5. Be a Leader, but be Fair to Your Employees

Amazon is a story of a tech company that took advantage of the Internet “bubble” in 95’ and ran with the idea of e-commerce on the web. It exploited the lower-class in America showering the world with a glittery picture of Internet startup fame, and the people who put there blood into making it a reality today were the lower-class in America.

Today Amazon boasts it gives individuals a “great opportunity to work at Amazon,” to no wit’s end.

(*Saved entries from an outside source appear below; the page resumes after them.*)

(** * microcenter_scraper: schema, scrape protocol and catalog front-end

    A shallow embedding of the GPU tracker:
    - [Js]: the JavaScript values and string methods the front-end
      script relies on;
    - [Schema]: the four tables of the MySQL schema with their keys and
      foreign-key actions, and the row operations they govern;
    - [Controller]: the single-slot scrape job controller;
    - [Page]: the API payloads and the parts of the document the
      front-end scripts read and write;
    - [Legacy]: the first front-end script (brand filter only);
    - [Frontend]: the current front-end script (filters, rendering,
      scrape trigger and status polling);
    - [Expected]: the properties asked of the page, and [Sample]: data
      to run the scripts on;
    - [Statements]: INSERT and DELETE statements run on the schema;
    - [Stores] and [History]: the store list of the scrape panel and
      the price history dialog;
    - [Session]: the asynchronous calls of the current script in the
      event loop of the browser;
    - [Behaviour]: further properties asked of the page.
    The facts proved about each part follow the definitions. *)

From Stdlib Require Import ZArith String Ascii List Bool Lia DecimalString.
From stdpp Require Import base option list gmap.
Import ListNotations.

Local Open Scope string_scope.
Local Open Scope Z_scope.

(* ===================================================================== *)
(** ** JavaScript values and string methods *)
(* ===================================================================== *)

Module Js.

(** Scalar JSON values as they arrive in a row of the API.  Numbers are
    modelled on the integers: identifiers are integers and prices are
    delivered as decimal strings. *)
Inductive prim :=
| PUndef
| PNull
| PBool (b : bool)
| PNum (z : Z)
| PStr (s : string).

#[global] Instance prim_eq_dec : EqDecision prim.
Proof. solve_decision. Defined.

(** ToBoolean. *)
Definition truthy (v : prim) : bool :=
  match v with
  | PUndef | PNull => false
  | PBool b => b
  | PNum z => negb (z =? 0)
  | PStr s => negb (String.eqb s "")
  end.

(** [a || b]. *)
Definition or_else (a b : prim) : prim := if truthy a then a else b.

(** ToString on scalars, as a template literal applies it. *)
Definition toString (v : prim) : string :=
  match v with
  | PUndef => "undefined"
  | PNull => "null"
  | PBool true => "true"
  | PBool false => "false"
  | PNum z => NilZero.string_of_int (Z.to_int z)
  | PStr s => s
  end.

(** Outcome of a computation that may throw. *)
Inductive result (A : Type) :=
| Ok (a : A)
| Throw.
Arguments Ok {A} a.
Arguments Throw {A}.

Definition bind {A B} (r : result A) (k : A -> result B) : result B :=
  match r with
  | Ok a => k a
  | Throw => Throw
  end.

Notation "'try!' x := r 'in' k" := (bind r (fun x => k))
  (at level 10, x name, r at level 100, k at level 200).

(** A string method called on a value: only strings carry
    [toUpperCase], [toLowerCase], [includes] and [replace]; calling one
    of them on another scalar is a TypeError. *)
Definition as_string (v : prim) : result string :=
  match v with
  | PStr s => Ok s
  | _ => Throw
  end.
(** X15.  Load topics, end to end.  With no topic chosen yet, a broker
    that lists at least one topic and an admin client whose calls go
    through, the component ends up with the topics of the broker in
    ascending order, each as often as listed, and with the least of them
    chosen. *)
Theorem load_topics_chooses_the_least_topic
        (toString_utf8 : Buffer -> string) (listed : list string) (g : Main)
        (broker : Env AdminCall Delivery) (open : nat)
        (meanwhile : list Renderer.Tick) (a : Renderer.App)
        (Hnone : Renderer.topic a = "")
        (Hsome : listed <> [])
        (Hconnect : reply broker (AdminConnect (Js.trim <$> Js.split "," (Renderer.brokers a)))
                    = Resolved)
        (Hlist : reply broker AdminListTopics = Resolved)
        (Hdisconnect : reply broker AdminDisconnect = Resolved) :
  let a' := final (load_topics toString_utf8 listed g broker open meanwhile a) in
  ascending (Renderer.topics a') /\
  Renderer.topics a' ≡ₚ listed /\
  Renderer.topic a' ∈ listed /\
  Forall (fun t => String.leb (Renderer.topic a') t = true) listed.
Proof.
  intros a'. subst a'. unfold load_topics.
  rewrite listTopics_run. cbv zeta. rewrite Hconnect, Hlist, Hdisconnect.
  cbn [result]. rewrite refresh_run. cbv zeta. cbn [final reply].
  rewrite Hnone. cbn [String.eqb andb].
  destruct (JsArray.sort listed) as [|t rest] eqn:E.
  - exfalso. apply Hsome. apply Permutation_nil_r. rewrite <- E.
    symmetry. apply sort_perm.
  - cbn [length Nat.eqb negb hd]. cbn [Renderer.topics Renderer.topic setTopic setTopics].
    split; [rewrite <- E; apply sort_ascending|].
    split; [rewrite <- E; apply sort_perm|].
    split; [|eapply ascending_head; exact E].
    rewrite <- (sort_perm listed), E. left.
Qed.

Lemma load_topics_chooses_the_least_topic_witness :
  let a' := final (load_topics (fun _ => "") ["payments"; "orders"; "audit"]
                               main_ready (quiet Resolved) 0 [] Renderer.initial) in
  ascending (Renderer.topics a') /\
  Renderer.topics a' ≡ₚ ["payments"; "orders"; "audit"] /\
  Renderer.topic a' ∈ ["payments"; "orders"; "audit"] /\
  Forall (fun t => String.leb (Renderer.topic a') t = true)
         ["payments"; "orders"; "audit"].
Proof.
  apply (load_topics_chooses_the_least_topic
           (fun _ => "") ["payments"; "orders"; "audit"] main_ready
           (quiet Resolved) 0 [] Renderer.initial);
    (reflexivity || discriminate).
Defined.
Local Open Scope string_scope.
Local Open Scope list_scope.
Local Open Scope nat_scope.

(** ** The buttons, end to end *)

Section Buttons.

Variable toString_utf8 : Buffer -> string.

Local Abbreviation run := (run_handler toString_utf8).
Local Abbreviation click_start' := (click_start toString_utf8).
Local Abbreviation click_stop' := (click_stop toString_utf8).
Local Abbreviation forwarded' := (forwarded toString_utf8).

Lemma records_paced fires news : records (paced fires news) = news.
Proof.
  assert (H : forall n, records (replicate n Renderer.Interval) = []).
  { induction n as [|n IH]; [reflexivity|exact IH]. }
  revert fires. induction news as [|m news IH]; intros fires; cbn [paced].
  - rewrite app_nil_r. apply H.
  - rewrite records_app, H. cbn. f_equal. apply IH.
Qed.

Lemma start_couple broker fires sys a :
  Renderer.blank (Renderer.brokers a) || Renderer.blank (Renderer.topic a)
  || Renderer.blank (Renderer.groupId a) = false ->
  let r := run broker (kafka_start (start_cfg a) (globals sys)) (net sys) in
  let cleared := Renderer.setStatus Renderer.st_starting (Renderer.reset a) in
  couple toString_utf8 broker fires (Renderer.start a) sys =
  (absorb sys r,
   Renderer.setStatus (match result r with
                       | inl _ => Renderer.st_running
                       | inr _ => Renderer.st_error
                       end)
                      (Renderer.ticks (paced fires (outbox r)) cleared),
   inl tt).
Proof.
  intros Hb r cleared. unfold Renderer.start. rewrite Hb. cbn [couple answer serve].
  fold (start_cfg (Renderer.setStatus Renderer.st_starting (Renderer.reset a))).
  change (start_cfg (Renderer.setStatus Renderer.st_starting (Renderer.reset a)))
    with (start_cfg a).
  fold r. cbn [absorb sent]. rewrite drop_app_length.
  destruct (result r); reflexivity.
Qed.

Lemma stop_couple broker fires sys a :
  let r := run broker (kafka_stop (globals sys)) (net sys) in
  couple toString_utf8 broker fires (Renderer.stop a) sys =
  (absorb sys r,
   Renderer.setStatus Renderer.st_stopped
                      (Renderer.ticks (replicate (hd 0 fires) Renderer.Interval) a),
   inl tt).
Proof.
  intros r. unfold Renderer.stop. cbn [couple answer serve]. fold r.
  subst r. rewrite kafka_stop_run. cbv zeta. cbn [absorb sent result outbox].
  rewrite stop_run_outbox, drop_app_length. cbn [paced]. rewrite app_nil_r.
  reflexivity.
Qed.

The tech company struggled with financial hardship in it’s early years, but is now successful because of Jeff Bezos’s business spirit, and his uncanny ability to fulfill holiday orders in any way possible. Shaw and Bezos, working together, were able to see the vision of Amazon.com as financially possible, and achievable with the uproar of the Internet and the average household computer, especially after the turn of the century.

Decades later and overwhelmed with stock, Amazon and it’s employees are growing weary. Because of the high consumer demand, huge Amazon warehouses have opened. The leadership and skill of Amazon’s leaders is evident by it’s net capital today, and customers are greedily flocking to the site.

consumerism, consumerism, consumerism…

But when does mass consumerism end?

Are we really in the midst of a spiritual awakening, or will America paint it’s own dreary picture in the next decade, grey like Seattle, where Amazon’s journey began?

 

References

Brad Stone. The Everything Store. Hachette Book Group, 2014.